All of the color in my face must have come from his, and all cocky swagger went haywire.
“Laura, I didn’t even….you don’t look like you. You look beautiful.”
“Well thanks for the ego boost. Have an amazing day! Be well, okay?” I smiled, embracing the relief of my Sunday Morning- Trapped in a Corner by a Chatty Lady skills, squeezing his hand and ran for my life toward the checkout counter.
It had been three years since he laid eyes on me. In that time I had graduated from college, lived in three different cities, shed fifty-something pounds and learned to use make up really well. I am well read, well-loved and respected in a variety of arenas. So, why did that encounter shake me so much? Why did his interest in me tie me in knots like that? It shouldn’t have. I was no longer emotionally attached to him to the slightest!
I’ve come to the only conclusion that I can. I still have “fat girl syndrome”. I still see my worth in moments in what it takes for a man to notice me and I’ve very rarely experienced that. The being wanted part, and when I have it’s always been by someone incredibly broken and toxic for my self-image. Maybe this is why I’m still single.

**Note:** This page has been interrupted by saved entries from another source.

(* ===================================================================== *)
(** ** Calls of [update]: what the signature refuses *)
(* ===================================================================== *)

Lemma bind_keywords_unknown (sig : Py.signature) (kw : list (string * Py.value))
  (n : string) (v : Py.value) :
  In (n, v) kw -> Py.assoc n sig = None ->
  forall env, exists msg, Py.bind_keywords sig env kw = Raise (TypeError msg).
Proof.
  intros Hin Hn. induction kw as [| [n0 v0] kw IH]; [destruct Hin |].
  intros env. simpl.
  destruct (Py.assoc n0 sig) eqn:E0; [| eauto].
  destruct (Py.assoc n0 env); [eauto |].
  destruct Hin as [Heq | Hin].
  - injection Heq as -> ->. congruence.
  - apply IH. exact Hin.
Qed.

(** X22.  A keyword that is not a parameter of [update] makes the call raise
    [TypeError] before the body runs, whatever else is passed and wherever the
    keyword stands. *)
Theorem unknown_keyword_raises :
  forall (self : pid.PIDController) (pos : list Py.value)
         (kw : list (string * Py.value)) (n : string) (v : Py.value),
    In (n, v) kw ->
    Py.assoc n pid.update_signature = None ->
    exists msg, pid.call_update self pos kw = Raise (TypeError msg).
Proof.
  intros self pos kw n v Hin Hn.
  unfold pid.call_update, Py.bind_args.
  destruct (Py.bind_positional pid.update_signature pos) as [env extra].
  destruct (bind_keywords_unknown pid.update_signature kw n v Hin Hn env)
    as (msg & ->).
  exists msg. reflexivity.
Qed.

Lemma unknown_keyword_raises_witness :
  exists msg,
    pid.call_update sample_pid [Py.VFloat 1; Py.VFloat 0; Py.VFloat 0]
      [("speed", Py.VFloat 5); ("freeze_integrator", Py.VBool false)]%string
    = Raise (TypeError msg).
Proof.
  apply (unknown_keyword_raises sample_pid _ _ "freeze_integrator" (Py.VBool false)).
  - simpl. right. left. reflexivity.
  - reflexivity.
Defined.

Lemma bind_keywords_keeps_missing (sig : Py.signature) (n : string)
  (kw : list (string * Py.value)) :
  Py.assoc n kw = None ->
  forall env env',
    Py.assoc n env = None ->
    Py.bind_keywords sig env kw = Ok env' ->
    Py.assoc n env' = None.
Proof.
  induction kw as [| [n0 v0] kw IH]; intros Hkw env env' Henv H; simpl in H.
  - injection H as <-. exact Henv.
  - simpl in Hkw. destruct (String.eqb n n0) eqn:E; [discriminate |].
    destruct (Py.assoc n0 sig); [| discriminate].
    destruct (Py.assoc n0 env); [discriminate |].
    apply (IH Hkw (env ++ [(n0, v0)])%list env'); [| exact H].
    clear - Henv E. induction env as [| [k w] env IHe]; simpl in *.
    + now rewrite E.
    + destruct (String.eqb n k); [discriminate | auto].
Qed.

Lemma bind_keywords_TypeError (sig : Py.signature) (kw : list (string * Py.value))
  (env : list (string * Py.value)) (e : exn) :
  Py.bind_keywords sig env kw = Raise e -> exists msg, e = TypeError msg.
Proof.
  revert env. induction kw as [| [n0 v0] kw IH]; intros env H; cbn [Py.bind_keywords] in H.
  - discriminate H.
  - destruct (Py.assoc n0 sig); [| injection H as <-; eauto].
    destruct (Py.assoc n0 env); [injection H as <-; eauto |].
    eapply IH, H.
Qed.

(** X23.  [last_output] has no default: a call with at most two positional
    arguments and no keyword [last_output] raises [TypeError], whatever its
    other keywords.  So the call of the tracking branch would still fail with
    [freeze_integrator] taken out. *)
Theorem missing_last_output_raises :
  forall (self : pid.PIDController) (pos : list Py.value)
         (kw : list (string * Py.value)),
    (List.length pos <= 2)%nat ->
    Py.assoc "last_output" kw = None ->
    exists msg, pid.call_update self pos kw = Raise (TypeError msg).
Proof.
  intros self pos kw Hlen Hkw.
  unfold pid.call_update, Py.bind_args.
  assert (Hpos : exists env,
             Py.bind_positional pid.update_signature pos = (env, [])
             /\ Py.assoc "last_output" env = None).
  { destruct pos as [| a [| b [| c pos]]]; simpl in Hlen; try lia;
      eexists; split; reflexivity. }
  destruct Hpos as (env & -> & Henv).
  destruct (Py.bind_keywords pid.update_signature env kw) as [env' | e] eqn:Ekw.
  - pose proof (bind_keywords_keeps_missing _ _ _ Hkw _ _ Henv Ekw) as Hmiss.
    cbv beta iota delta [bind]. unfold pid.update_signature.
    cbn [Py.bind_defaults].
    destruct (Py.assoc "setpoint" env'); [| eexists; reflexivity].
    destruct (Py.assoc "measurement" env'); [| eexists; reflexivity].
    rewrite Hmiss. eexists. reflexivity.
  - destruct (bind_keywords_TypeError _ _ _ _ Ekw) as (msg & ->).
    exists msg. reflexivity.
Qed.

It’s not that I don’t want a boyfriend and all of the things that come with being someone’s someone, but, maybe I’m afraid that I’ll fall in love with someone who wants to change me again, someone who will use their affections as a weapon to get me to diet, exercise or dress certain ways (let alone the physical pressure.)
I think that’s definitely part of it. I love Jesus. I love serving him in my singleness, with my uncommitted time. I know that he’s got someone wonderful. But, some days, it’s just nice to be the one that someone finds attractive enough to make a fool of himself. Maybe I should take that and run with it. But, instead, I will remember that my time will come and that I don’t have to worry about it.